[Ffmpeg-devel] int vs. float profiler, take 2

Corey Hickey bugfood-ml
Sat May 21 04:13:53 CEST 2005


Mike Melanson wrote:
> Hi,
> 	Since the first version of my little profiler generated a reasonable 
> amount of activity, attached is a slightly improved version. This one 
> does the following:
> 
> * runs all 4 of the functions n times as a cache warmup (n=1000 in the 
> code); this actually does help with cycle count consistency
> * fetches an overhead cycle count as a baseline
> * C code can fetch iteration count
> 
> The ASM code has ITERATIONS set to 1 right now. I would be interested to 
> know the results from varying CPUs using 1, 10, and 100 iterations.
> 

Oh, here's all the ones I have access to from here. There's still some
variation but the differences between CPUs are more significant than the
differences between each run.

For all tests:
NASM version 0.98.38 compiled on Dec 30 2004

I can't keep the gcc versions identical because I don't have root on
many of these.
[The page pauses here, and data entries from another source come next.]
(* ===== verification/ParamOverride.v ===== *)
(** * Parameter overrides of a channel
      ([features/channels/components/dialogs/param-override-editor-dialog.tsx])

    The rules that rewrite the requests of a channel: their vocabulary, the text of a
    value, identifiers, the editors' drafts of special values, validation, and the
    JSON text that is saved and opened again.  [localIdSeed] is the state of the
    computations that make identifiers, and [now k] the time read for the [k]-th of
    them.  Modes are the strings of the code. *)

From S2P Require Import Prelude JsString JsNumber JsValue JsJson JsonRoundtrip.

(** ** Vocabulary *)

Record ParamOverrideCondition := {
  co_id : jsstr;
  co_path : jsstr;
  co_mode : jsstr;
  co_value_text : jsstr;
  co_invert : bool;
  co_pass_missing_key : bool
}.

Record ParamOverrideOperation := {
  op_id : jsstr;
  op_description : jsstr;
  op_path : jsstr;
  op_mode : jsstr;
  op_from : jsstr;
  op_to : jsstr;
  op_value_text : jsstr;
  op_keep_origin : bool;
  op_logic : jsstr;
  op_conditions : list ParamOverrideCondition
}.

(** Value and label. *)
Definition OPERATION_MODE_OPTIONS : list (jsstr * jsstr) := [
  (js "set", js "Set Field");
  (js "delete", js "Delete Field");
  (js "append", js "Append to End");
  (js "prepend", js "Prepend to Start");
  (js "copy", js "Copy Field");
  (js "move", js "Move Field");
  (js "replace", js "String Replace");
  (js "regex_replace", js "Regex Replace");
  (js "trim_prefix", js "Trim Prefix");
  (js "trim_suffix", js "Trim Suffix");
  (js "ensure_prefix", js "Ensure Prefix");
  (js "ensure_suffix", js "Ensure Suffix");
  (js "trim_space", js "Trim Space");
  (js "to_lower", js "To Lowercase");
  (js "to_upper", js "To Uppercase");
  (js "return_error", js "Return Custom Error");
  (js "prune_objects", js "Prune Object Items");
  (js "pass_headers", js "Pass Through Headers");
  (js "sync_fields", js "Sync Fields");
  (js "set_header", js "Set Request Header");
  (js "delete_header", js "Delete Request Header");
  (js "copy_header", js "Copy Request Header");
  (js "move_header", js "Move Request Header")].

Definition OPERATION_MODE_VALUES : list jsstr := map fst OPERATION_MODE_OPTIONS.

Definition OPERATION_MODE_LABEL_MAP (mode : jsstr) : option jsstr := assoc OPERATION_MODE_OPTIONS mode.

Definition CONDITION_MODE_OPTIONS : list (jsstr * jsstr) := [
  (js "full", js "Exact Match");
  (js "prefix", js "Prefix");
  (js "suffix", js "Suffix");
  (js "contains", js "Contains");
  (js "gt", js "Greater Than");
  (js "gte", js "Greater Than or Equal");
  (js "lt", js "Less Than");
  (js "lte", js "Less Than or Equal")].

Definition CONDITION_MODE_VALUES : list jsstr := map fst CONDITION_MODE_OPTIONS.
I don't know if that makes a difference.


INTEL CPUs

=====================================================================
processor       : 0
vendor_id       : GenuineIntel
cpu family      : 5
model           : 4
model name      : Pentium MMX
stepping        : 3
cpu MHz         : 199.488
fdiv_bug        : no
hlt_bug         : no
f00f_bug        : yes
coma_bug        : no
fpu             : yes
fpu_exception   : yes
cpuid level     : 1
wp              : yes
flags           : fpu vme de pse tsc msr mce cx8 mmx
bogomips        : 393.21

gcc version 3.3.4 (Debian 1:3.3.4-13)

  warming up with 1000 cycles...
integer_adder(), 1 adds, 14 cycles used (overhead = 14)
float_adder(), 1 adds, 74 cycles used (overhead = 14)
integer_mult(), 1 mults, 24 cycles used (overhead = 15)
float_mult(), 1 mults, 73 cycles used (overhead = 14)
  warming up with 1000 cycles...
integer_adder(), 10 adds, 23 cycles used (overhead = 14)
float_adder(), 10 adds, 1010 cycles used (overhead = 14)
integer_mult(), 10 mults, 105 cycles used (overhead = 15)
float_mult(), 10 mults, 1011 cycles used (overhead = 14)
  warming up with 1000 cycles...
integer_adder(), 100 adds, 113 cycles used (overhead = 14)
float_adder(), 100 adds, 10295 cycles used (overhead = 14)
integer_mult(), 100 mults, 915 cycles used (overhead = 15)
float_mult(), 100 mults, 10315 cycles used (overhead = 14)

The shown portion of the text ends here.